Connect to share and comment
The number of African elephants killed by poachers in 2012 will most likely be higher than the 25,000 illegally killed the previous year, the head of UN wildlife trade regulator CITES said Tuesday.
"Right across the range of the African elephant, in 2011 25,000 elephants were illegally killed, and based upon our analysis done so far, 2012 looks like the situation deteriorated rather than improved," said CITES Secretary General John Scanlon.
The 25,000 killed in 2011 includes 17,000 dead elephants actually recorded by CITES in some 40 percent of the animals' range, with the remainder an extrapolation.

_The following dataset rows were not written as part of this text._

(* ===== verification/PieceSequence.v ===== *)
(** * The piece sequence of a draft: reference edits

    What the edits of the tree mean for the plain sequence of pieces: putting a piece in at a
    boundary, taking a range out of one text, taking a marker out.  Boundaries are a rank and a
    byte offset inside the piece; [unit_at] counts a boundary in units, one for every byte of
    text and one for every marker. *)
From stdpp Require Import prelude gmap strings.
From Stdlib Require Import Sorting.Sorted.
From S2P Require Import Prelude.
From S2P Require Import Bytes.
From S2P Require Import ModelDigest.
From S2P Require Import SyndicParts.
From S2P Require Import BuildBudget.
From S2P Require Import MappingModel.
From S2P Require Import PieceModel.
From S2P Require Import PieceCodec.
From S2P Require Import PieceTree.
From S2P Require Import PieceDenote.

(** ** Texts and character boundaries *)

Definition pending_ok (p : option (Z * Z * nat)) : Prop :=
  match p with Some (lo, hi, _) => 128 <= lo /\ hi <= 191 | None => True end.

Lemma utf8_lead_ok b p : utf8_lead b = Some p -> pending_ok (Some p).
Proof. unfold utf8_lead. repeat case_match; intros [= <-]; cbn; lia. Qed.

Lemma utf8_run_split p l1 b l2 : pending_ok p -> is_continuation b = false -> utf8_run p (l1 ++ b :: l2) = true ->
  utf8_run p l1 = true /\ utf8_run None (b :: l2) = true.
Proof.
  intros Hp Hb. revert p Hp. induction l1 as [|x l1 IH]; intros p Hp Hr; cbn [app] in Hr.
  - destruct p as [[[lo hi] k]|]; [|by split]. exfalso. cbn in Hr. destruct (in_range lo hi b) eqn:E; [|done].
    unfold is_continuation, in_range in *. cbn in Hp. rewrite andb_false_iff, !Z.leb_gt in Hb. bool_facts. lia.
  - cbn [utf8_run] in *. destruct p as [[[lo hi] k]|].
    + destruct (in_range lo hi x); [|done]. apply IH; [|done]. destruct k; cbn; [done|lia].
    + destruct (byte_val x <? 128); [by apply IH|]. destruct (utf8_lead x) as [q|] eqn:E; [|done]. apply IH; [by apply utf8_lead_ok in E|done].
Qed.

Lemma utf8_split t i : utf8_valid t = true -> 0 <= i <= zlen t -> is_char_boundary t i = true ->
  utf8_valid (take (Z.to_nat i) t) = true /\ utf8_valid (drop (Z.to_nat i) t) = true.
Proof.
  intros Hu Hi Hb. unfold is_char_boundary in Hb. rewrite !orb_true_iff, !Z.eqb_eq in Hb. destruct Hb as [[-> | ->] | Hb].
  - done.
  - by rewrite Nat2Z.id, firstn_all, drop_all.
  - destruct (t !! Z.to_nat i) as [b|] eqn:E; [|done]. apply negb_true_iff in Hb. apply take_drop_middle in E.
    rewrite <- E in Hu. apply utf8_run_split in Hu as [H1 H2]; [|done|done]. split; [done|].
    rewrite <- E. rewrite drop_app_length'; [done|]. rewrite <- E in Hi. rewrite length_take. rewrite E in Hi. lia.
Qed.

Lemma utf8_join a b : utf8_valid a = true -> utf8_valid b = true -> utf8_valid (a ++ b) = true.
Proof. intros Ha Hb. by rewrite utf8_valid_app. Qed.

(** ** Putting a piece in *)

Definition boundary_in (b : Boundary) (ps : list piece) : Prop :=
  (b_inner b = 0 /\ 0 <= b_rank b <= zlen ps)
  \/ exists t, 0 <= b_rank b /\ ps !! Z.to_nat (b_rank b) = Some (LeafText t) /\ 0 < b_inner b < zlen t /\ is_char_boundary t (b_inner b) = true.

Definition insert_pieces (b : Boundary) (v : piece) (ps : list piece) : list piece :=
  let k := Z.to_nat (b_rank b) in
  if b_inner b =? 0 then take k ps ++ v :: drop k ps
  else match ps !! k with
       | Some (LeafText t) =>
           take k ps ++ [LeafText (take (Z.to_nat (b_inner b)) t); v; LeafText (drop (Z.to_nat (b_inner b)) t)] ++ drop (S k) ps
       | _ => ps
       end.

Definition unit_at (b : Boundary) (ps : list piece) : Z := seq_units (take (Z.to_nat (b_rank b)) ps) + b_inner b.

Lemma seq_units_app ps qs : seq_units (ps ++ qs) = seq_units ps + seq_units qs.
Proof. unfold seq_units. rewrite !sum_of_app. lia. Qed.

(** The selected child of a node: the boundary is inside it or at one of its ends. *)
Definition boundary_selects (b : Boundary) (pre qs : list piece) : Prop :=
  zlen pre <= b_rank b <= zlen pre + zlen qs /\ (b_inner b <> 0 -> b_rank b < zlen pre + zlen qs).
Definition shift (b : Boundary) (n : Z) : Boundary := mkBound (b_rank b - n) (b_inner b).

Lemma lookup_mid {A} (pre qs post : list A) r : zlen pre <= r < zlen pre + zlen qs ->
  (pre ++ qs ++ post) !! Z.to_nat r = qs !! Z.to_nat (r - zlen pre).
Proof. intros. rewrite lookup_app_r, lookup_app_l by lia. f_equal. lia. Qed.

Lemma take_mid {A} (pre qs post : list A) r : zlen pre <= r <= zlen pre + zlen qs ->
  take (Z.to_nat r) (pre ++ qs ++ post) = pre ++ take (Z.to_nat (r - zlen pre)) qs
  /\ drop (Z.to_nat r) (pre ++ qs ++ post) = drop (Z.to_nat (r - zlen pre)) qs ++ post.
Proof.
  intros. rewrite take_app, drop_app, (take_ge pre), (drop_ge pre) by lia.
  replace (Z.to_nat r - length pre)%nat with (Z.to_nat (r - zlen pre)) by lia.
  rewrite take_app_le, drop_app_le by lia. done.
Qed.

Lemma insert_mid b v pre qs post : boundary_selects b pre qs ->
  insert_pieces b v (pre ++ qs ++ post) = pre ++ insert_pieces (shift b (zlen pre)) v qs ++ post
  /\ unit_at b (pre ++ qs ++ post) = seq_units pre + unit_at (shift b (zlen pre)) qs
  /\ (boundary_in b (pre ++ qs ++ post) <-> boundary_in (shift b (zlen pre)) qs).
Proof.
  intros [Hr Hi]. unfold insert_pieces, unit_at, boundary_in, shift. cbn [b_rank b_inner].
  destruct (take_mid pre qs post (b_rank b) Hr) as [Et Ed]. rewrite Et, Ed. split_and!.
  - destruct (Z.eqb_spec (b_inner b) 0) as [E|E]; [by rewrite <- !app_assoc|]. specialize (Hi E). rewrite lookup_mid by lia.
    destruct (qs !! _) as [[t|m]|] eqn:El; [|done|done].
    replace (S (Z.to_nat (b_rank b))) with (Z.to_nat (b_rank b + 1)) by lia.
    destruct (take_mid pre qs post (b_rank b + 1)) as [_ Ed']; [lia|]. rewrite Ed'.
    replace (Z.to_nat (b_rank b + 1 - zlen pre)) with (S (Z.to_nat (b_rank b - zlen pre))) by lia. by rewrite <- !app_assoc.
  - rewrite seq_units_app. lia.
  - rewrite !length_app.
    assert (forall t, b_inner b <> 0 -> ((pre ++ qs ++ post) !! Z.to_nat (b_rank b) = Some (LeafText t)
      <-> qs !! Z.to_nat (b_rank b - zlen pre) = Some (LeafText t))) as Hl by (intros t Hne; specialize (Hi Hne); by rewrite lookup_mid by lia).
    split; (intros [[? ?]|(t & ? & Ht & ? & ?)]; [left; lia|right; exists t]); split_and!; try lia; try done; apply Hl; done || lia.
Qed.

(** ** Taking a piece or a part of one out *)

Record text_cut (rank start : Z) (end_ : option Z) (ps : list piece) (t : list byte) : Prop := mkTextCut {
  tc_rank : 0 <= rank;
  tc_piece : ps !! Z.to_nat rank = Some (LeafText t);
  tc_range : 0 <= start < default (zlen t) end_ /\ default (zlen t) end_ <= zlen t;
  tc_start : is_char_boundary t start = true;
  tc_end : is_char_boundary t (default (zlen t) end_) = true
}.

Definition retained (t : list byte) (start end_ : Z) : list piece :=
  if (start =? 0) && (end_ =? zlen t) then [] else [LeafText (take (Z.to_nat start) t ++ drop (Z.to_nat end_) t)].

Definition replace_piece (rank : Z) (vs ps : list piece) : list piece := take (Z.to_nat rank) ps ++ vs ++ drop (S (Z.to_nat rank)) ps.

Lemma replace_mid rank vs pre qs post : zlen pre <= rank < zlen pre + zlen qs ->
  replace_piece rank vs (pre ++ qs ++ post) = pre ++ replace_piece (rank - zlen pre) vs qs ++ post.
Proof.
  intros Hr. unfold replace_piece. destruct (take_mid pre qs post rank) as [Et _]; [lia|]. rewrite Et.
  replace (S (Z.to_nat rank)) with (Z.to_nat (rank + 1)) by lia. destruct (take_mid pre qs post (rank + 1)) as [_ Ed']; [lia|]. rewrite Ed'.
  replace (Z.to_nat (rank + 1 - zlen pre)) with (S (Z.to_nat (rank - zlen pre))) by lia. by rewrite <- !app_assoc.
Qed.

Lemma retained_ok t start end_ : piece_ok (LeafText t) -> 0 <= start < end_ -> end_ <= zlen t ->
  is_char_boundary t start = true -> is_char_boundary t end_ = true -> Forall piece_ok (retained t start end_).
Proof.
  intros [[Hu Hl] Hp] Hs He B1 B2. unfold retained. case_match eqn:E; [constructor|]. constructor; [|constructor].
  apply utf8_split in B1 as [U1 _]; [|done|lia]. apply utf8_split in B2 as [_ U2]; [|done|lia].
  cbn in Hl, Hp. rewrite andb_false_iff, !Z.eqb_neq in E.
  split; cbn; [split; [by apply utf8_join|]|]; rewrite length_app, length_take, length_drop; lia.
Qed.

Lemma split_ok t i : piece_ok (LeafText t) -> 0 < i < zlen t -> is_char_boundary t i = true ->
  piece_ok (LeafText (take (Z.to_nat i) t)) /\ piece_ok (LeafText (drop (Z.to_nat i) t)).
Proof.
  intros [[Hu Hl] Hp] Hi B. apply utf8_split in B as [U1 U2]; [|done|lia]. cbn in Hl, Hp.
  split; (split; cbn; [split; [done|]|]); rewrite ?length_take, ?length_drop; lia.
Qed.

Lemma seq_smaller f rank vs ps : (forall v, 0 <= f v) -> (forall v, ps !! Z.to_nat rank = Some v -> sum_of f vs <= f v) ->
  (Z.to_nat rank < length ps)%nat -> sum_of f (replace_piece rank vs ps) <= sum_of f ps.
Proof.
  intros Hf Hv Hl. destruct (lookup_lt_is_Some_2 ps _ Hl) as [v Ev]. specialize (Hv v Ev).
  rewrite <- (take_drop_middle ps _ v Ev) at 2. unfold replace_piece. rewrite !sum_of_app, sum_of_cons. lia.
Qed.

Lemma count_newlines_app a b : count_newlines (a ++ b) = count_newlines a + count_newlines b.
Proof. unfold count_newlines. rewrite filter_app, length_app. lia. Qed.

Lemma retained_newlines t start end_ : 0 <= start < end_ -> end_ <= zlen t ->
  count_newlines (take (Z.to_nat start) t ++ drop (Z.to_nat end_) t) <= count_newlines t.
Proof.
  intros Hs He. rewrite <- (take_drop (Z.to_nat start) t) at 3. rewrite !count_newlines_app.
  rewrite <- (take_drop (Z.to_nat end_ - Z.to_nat start) (drop (Z.to_nat start) t)) at 1. rewrite count_newlines_app, drop_drop.
  replace (Z.to_nat start + (Z.to_nat end_ - Z.to_nat start))%nat with (Z.to_nat end_) by lia.
  pose proof (count_newlines_bounds (take (Z.to_nat end_ - Z.to_nat start) (drop (Z.to_nat start) t))). lia.
Qed.

(** What is left after a removal still fits. *)
Lemma replace_fits rank vs ps : (Z.to_nat rank < length ps)%nat -> (length vs <= 1)%nat ->
  (forall v, ps !! Z.to_nat rank = Some v -> seq_bytes vs <= piece_bytes v /\ seq_newlines vs <= piece_newlines v) ->
  fits ps -> fits (replace_piece rank vs ps).
Proof.
  intros Hl Hv Hb (F1 & F2 & F3).
  assert (forall v, 0 <= piece_bytes v) by (intros []; cbn; lia).
  assert (forall v, 0 <= piece_newlines v) by (intros [t|]; cbn; [pose proof (count_newlines_bounds t)|]; lia).
  split_and!.
  - etransitivity; [apply seq_smaller|]; try done. intros v Hv'. by apply Hb.
  - assert (seq_newlines (replace_piece rank vs ps) <= seq_newlines ps); [|lia]. apply seq_smaller; try done. intros v Hv'. by apply Hb.
  - unfold replace_piece. rewrite !length_app, length_take, length_drop. lia.
Qed.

Iain Douglas-Hamilton, the founder of Save the Elephants, said that while in terms of sheer numbers killed the 1970s and 1980s was worse, the situation today was a "very big crisis" and in "other ways it is much worse."
Today "there are fewer elephants and demand for ivory seems to be even higher", Douglas-Hamilton told reporters, on the sidelines of a meeting at the United Nations Environment Programme (UNEP) headquarters in Nairobi.
David Higgins, chief of Interpol's environmental crime division, said that poaching involved organised crime gangs, in addition to noting links to insurgent groups in Africa and possible links to terrorist organisations.
"Unless we break these criminal networks, it will continue," Higgins said.
Africa has seen a sharp rise in the illegal trade in wildlife products like ivory and rhino horn.
Poaching has spiked recently in Africa, with whole herds of elephants massacred for their ivory.
One kilogramme (about two pounds) of ivory is currently estimated to be worth around $2,000 on the Asian black market.
Rhino horn can sell for as much as $80,000 a kilo, and poachers have killed some 2,000 rhinos in the past two years, a huge number considering only about 25,000 rhinos remain.
The illegal ivory trade is mostly fuelled by demand in Asia and the Middle East, where elephant tusks and rhinoceros horns are used to make ornaments and in traditional medicine.
Trade in elephant ivory, with rare exceptions, has been outlawed since 1989 after elephant populations in Africa dwindled from millions in the mid-20th century to some 600,000 by the end of the 1980s.
Africa is now home to an estimated 472,000 elephants, whose survival is threatened by poaching as well as a rising human population that is causing habitat loss.